#[global] Instance segment_ok_dec s : Decision (segment_ok s).
Proof. unfold segment_ok. apply _. Defined.

Definition header (s : KcpSegment) : bytes :=
  digits 256 4 (conv s) ++ digits 256 1 (command s) ++ digits 256 1 (fragment s) ++
  digits 256 2 (window s) ++ digits 256 4 (timestamp s) ++ digits 256 4 (sequence s) ++
  digits 256 4 (unacknowledged s) ++ digits 256 4 (len (body s)).
Definition encode (s : KcpSegment) : bytes := header s ++ body s.
Definition encode_all (ss : list KcpSegment) : bytes := concat (encode <$> ss).

#[local] Arguments header : simpl never.
#[local] Arguments encode : simpl never.
#[local] Arguments encode_all : simpl never.

Lemma length_header s : length (header s) = 24%nat.
Proof. done. Qed.

Lemma header_pack s : segment_ok s →
  kcp_header_pack (conv s) (command s) (fragment s) (window s) (timestamp s) (sequence s)
    (unacknowledged s) (len (body s)) = Ok (header s).
Proof.
  intros (?&?&?&?&?&?&?&?&?). unfold kcp_header_pack. assert (0 ≤ len (body s)) by (unfold len; lia).
  by rewrite !pack_ok by (split; [lia|eval_widths; lia]).
Qed.

Lemma header_unpack pre s rest : segment_ok s →
  kcp_header_unpack (pre ++ header s ++ rest) (length pre) =
  Ok (conv s, command s, fragment s, window s, timestamp s, sequence s, unacknowledged s, len (body s)).
Proof.
  intros (?&?&?&?&?&?&?&?&?). unfold kcp_header_unpack. assert (0 ≤ len (body s)) by (unfold len; lia).
  rewrite !unpack_from_skip. rewrite (unpack_from_app_r 4 pre), Nat.sub_diag by lia.
  rewrite (unpack_digits 4 _ 0 (conv s)), (unpack_digits 1 _ 4 (command s)),
    (unpack_digits 1 _ 5 (fragment s)), (unpack_digits 2 _ 6 (window s)),
    (unpack_digits 4 _ 8 (timestamp s)), (unpack_digits 4 _ 12 (sequence s)),
    (unpack_digits 4 _ 16 (unacknowledged s)), (unpack_digits 4 _ 20 (len (body s)));
    first [reflexivity|lia|split; [lia|eval_widths; lia]].
Qed.

(** One segment of the loop. *)
Lemma parse_loop_step fuel pre s rest acc : segment_ok s →
  parse_loop (S fuel) (pre ++ encode s ++ rest) (length pre) acc =
  parse_loop fuel ((pre ++ encode s) ++ rest) (length (pre ++ encode s)) (acc ++ [s]).
Proof.
  intros Hs. cbn [parse_loop]. assert (length (encode s) = 24 + length (body s))%nat as L.
  { unfold encode. rewrite length_app. done. }
  destruct (Nat.ltb_spec (length pre) (length (pre ++ encode s ++ rest))); [|len_solve].
  unfold KCP_HEADER_size. pass_guard.
  assert (∀ r, encode s ++ r = header s ++ body s ++ r) as Ee by (intros; apply (eq_sym (app_assoc _ _ _))).
  rewrite Ee at 1. rewrite header_unpack by done. bind_simpl.
  replace (Z.to_nat _) with (length (pre ++ encode s)) by len_solve.
  pass_guard. cbv zeta. rewrite <-app_assoc. f_equal.
  f_equal. f_equal. transitivity (mkSegment (conv s) (command s) (fragment s) (window s) (timestamp s)
    (sequence s) (unacknowledged s) (body s)); [f_equal|by destruct s].
  rewrite Ee, (app_assoc pre). apply slice_mid; rewrite ?length_app, ?length_header; lia.
Qed.

Lemma parse_loop_segments ss : ∀ fuel pre acc, Forall segment_ok ss → (length ss ≤ fuel)%nat →
  parse_loop fuel (pre ++ encode_all ss) (length pre) acc = Ok (acc ++ ss).
Proof.
  induction ss as [|s ss IH]; intros fuel pre acc Hss Hf.
  - unfold encode_all. simpl. rewrite !app_nil_r. destruct fuel; simpl; by rewrite Nat.ltb_irrefl.
  - apply Forall_cons_iff in Hss as [Hs Hss]. destruct fuel as [|fuel]; [simpl in Hf; lia|].
    change (encode_all (s :: ss)) with (encode s ++ encode_all ss). rewrite parse_loop_step by done.
    rewrite IH by (done || (simpl in Hf; lia)). by rewrite <-app_assoc.
Qed.

Lemma encode_all_length ss : (24 * length ss ≤ length (encode_all ss))%nat.
Proof.
  induction ss as [|s ss IH]; [done|]. change (encode_all (s :: ss)) with (encode s ++ encode_all ss).
  unfold encode. rewrite !length_app, length_header. simpl. lia.
Qed.

Lemma parse_built ss : Forall segment_ok ss → ss ≠ [] → payload_ok (encode_all ss) →
  parse_kcp_segments (mtp_frame 0x10 (encode_all ss)) = Ok ss.
Proof.
  intros Hss Hne Hp. unfold parse_kcp_segments.
  rewrite verify_spec, (bool_decide_eq_true_2 (verified _)) by (apply mtp_frame_verified; [lia|done]). bind_simpl.
  rewrite guard_pass by (change (slice 0 2 _) with [0xC0; 0x10]; by rewrite bool_decide_eq_true_2).
  unfold mtp_frame. rewrite !app_assoc. set (pre := _ ++ digits 256 2 _).
  change MTP_PREFIX_SIZE with (length pre). rewrite parse_loop_segments.
  - simpl. rewrite guard_pass; [done|]. destruct ss; done.
  - done.
  - pose proof (encode_all_length ss). len_solve.
Qed.

(** A header read from octets describes those octets. *)
Lemma header_unpack_sound f cursor : bytes_ok f → (cursor + 24 ≤ length f)%nat →
  ∃ c cmd frg wnd ts sn una l,
    kcp_header_unpack f cursor = Ok (c, cmd, frg, wnd, ts, sn, una, l) ∧ 0 ≤ l ∧
    ∀ b, bytes_ok b → len b = l →
      segment_ok (mkSegment c cmd frg wnd ts sn una b) ∧
      header (mkSegment c cmd frg wnd ts sn una b) = slice cursor (cursor + 24) f.
Proof.
  intros Hf Hc. unfold kcp_header_unpack.
  destruct (unpack_from_field 4 f cursor) as (c & -> & Rc & Dc); [done|lia|].
  destruct (unpack_from_field 1 f (cursor + 4)) as (cmd & -> & Rcmd & Dcmd); [done|lia|].
  destruct (unpack_from_field 1 f (cursor + 5)) as (frg & -> & Rf & Df); [done|lia|].
  destruct (unpack_from_field 2 f (cursor + 6)) as (w & -> & Rw & Dw); [done|lia|].
  destruct (unpack_from_field 4 f (cursor + 8)) as (ts & -> & Rt & Dt); [done|lia|].
  destruct (unpack_from_field 4 f (cursor + 12)) as (sn & -> & Rs & Ds); [done|lia|].
  destruct (unpack_from_field 4 f (cursor + 16)) as (u & -> & Ru & Du); [done|lia|].
  destruct (unpack_from_field 4 f (cursor + 20)) as (l & -> & Rl & Dl); [done|lia|].
  do 8 eexists. split; [reflexivity|]. eval_widths. split; [lia|]. intros b Hb Hl. split.
  - unfold segment_ok; simpl. split_and!; done || lia.
  - unfold header; cbn [conv command fragment window timestamp sequence unacknowledged body].
    rewrite Hl, Dc, Dcmd, Df, Dw, Dt, Ds, Du, Dl. rewrite <-!Nat.add_assoc. cbn [Nat.add].
    by rewrite !slice_concat by lia.
Qed.

Lemma parse_loop_sound f : bytes_ok f → ∀ fuel cursor acc, (cursor ≤ length f)%nat →
  (length f - cursor ≤ fuel)%nat →
  value_or (λ ss, ∃ new, ss = acc ++ new ∧ Forall segment_ok new ∧ encode_all new = drop cursor f)
    (parse_loop fuel f cursor acc).
Proof.
  intros Hf. induction fuel as [|fuel IH]; intros cursor acc Hc Hfu; cbn [parse_loop];
    (destruct (Nat.ltb_spec cursor (length f)); [try lia|exists []; rewrite app_nil_r, drop_ge by lia; done]).
  unfold KCP_HEADER_size. apply value_or_raise_if. intros Hh%Nat.ltb_ge.
  destruct (header_unpack_sound f cursor Hf Hh) as (c&cmd&frg&w&ts&sn&u&l&->&Hl&Hseg). bind_simpl.
  cbv zeta. apply value_or_raise_if. intros He%Z.ltb_ge. unfold len in He.
  destruct (Hseg (slice (cursor + 24) (Z.to_nat (Z.of_nat (cursor + 24) + l)) f)) as [Hok Eh];
    [auto with bytes|len_solve|].
  eapply value_or_impl; [apply IH; lia|]. intros ss (new & -> & Hn & En).
  eexists (_ :: new). rewrite <-app_assoc. split; [reflexivity|]. split; [by constructor|].
  unfold encode_all. cbn [fmap list_fmap concat]. unfold encode_all in En. rewrite En. unfold encode. rewrite Eh.
  cbn [body]. rewrite slice_concat by lia. apply slice_drop_app. lia.
Qed.

Lemma parse_sound f : bytes_ok f →
  value_or (λ ss, ss ≠ [] ∧ Forall segment_ok ss ∧ verified f ∧ encode_all ss = drop 6 f)
    (parse_kcp_segments f).
Proof.
  intros Hf. unfold parse_kcp_segments. rewrite verify_spec. bind_simpl.
  apply value_or_raise_if. intros [Hv%negb_false_iff%bool_decide_eq_true _]%orb_false_elim.
  eapply value_or_bind; [apply parse_loop_sound; [done|destruct Hv; unfold MTP_PREFIX_SIZE, len in *; lia..]|].
  intros ss (new & -> & Hn & En) _. apply value_or_raise_if. intros Hne%Nat.eqb_neq. simpl.
  split_and!; try done. by intros ->.
Qed.

(** ** Corruption of one checksum word *)

Lemma csum_step_fold p l c : foldl (csum_step p) c l = Z.lxor c (foldl (csum_step p) 0 l).
Proof.
  revert c. induction l as [|i l IH]; intros c; simpl; [by rewrite Z.lxor_0_r|].
  rewrite IH, (IH (csum_step p 0 i)). unfold csum_step. by rewrite Z.lxor_0_l, Z.lxor_assoc.
Qed.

▶ _Task directions_:
Reproduce exactly the entries above, limited to the lines from the one with "(parse_kcp_segments f)." through the one with "eapply value_or_bind; [apply", both included.

▶ _Exercise result_:
    (parse_kcp_segments f).
Proof.
  intros Hf. unfold parse_kcp_segments. rewrite verify_spec. bind_simpl.
  apply value_or_raise_if. intros [Hv%negb_false_iff%bool_decide_eq_true _]%orb_false_elim.
  eapply value_or_bind; [apply parse_loop_sound; [done|destruct Hv; unfold MTP_PREFIX_SIZE, len in *; lia..]|].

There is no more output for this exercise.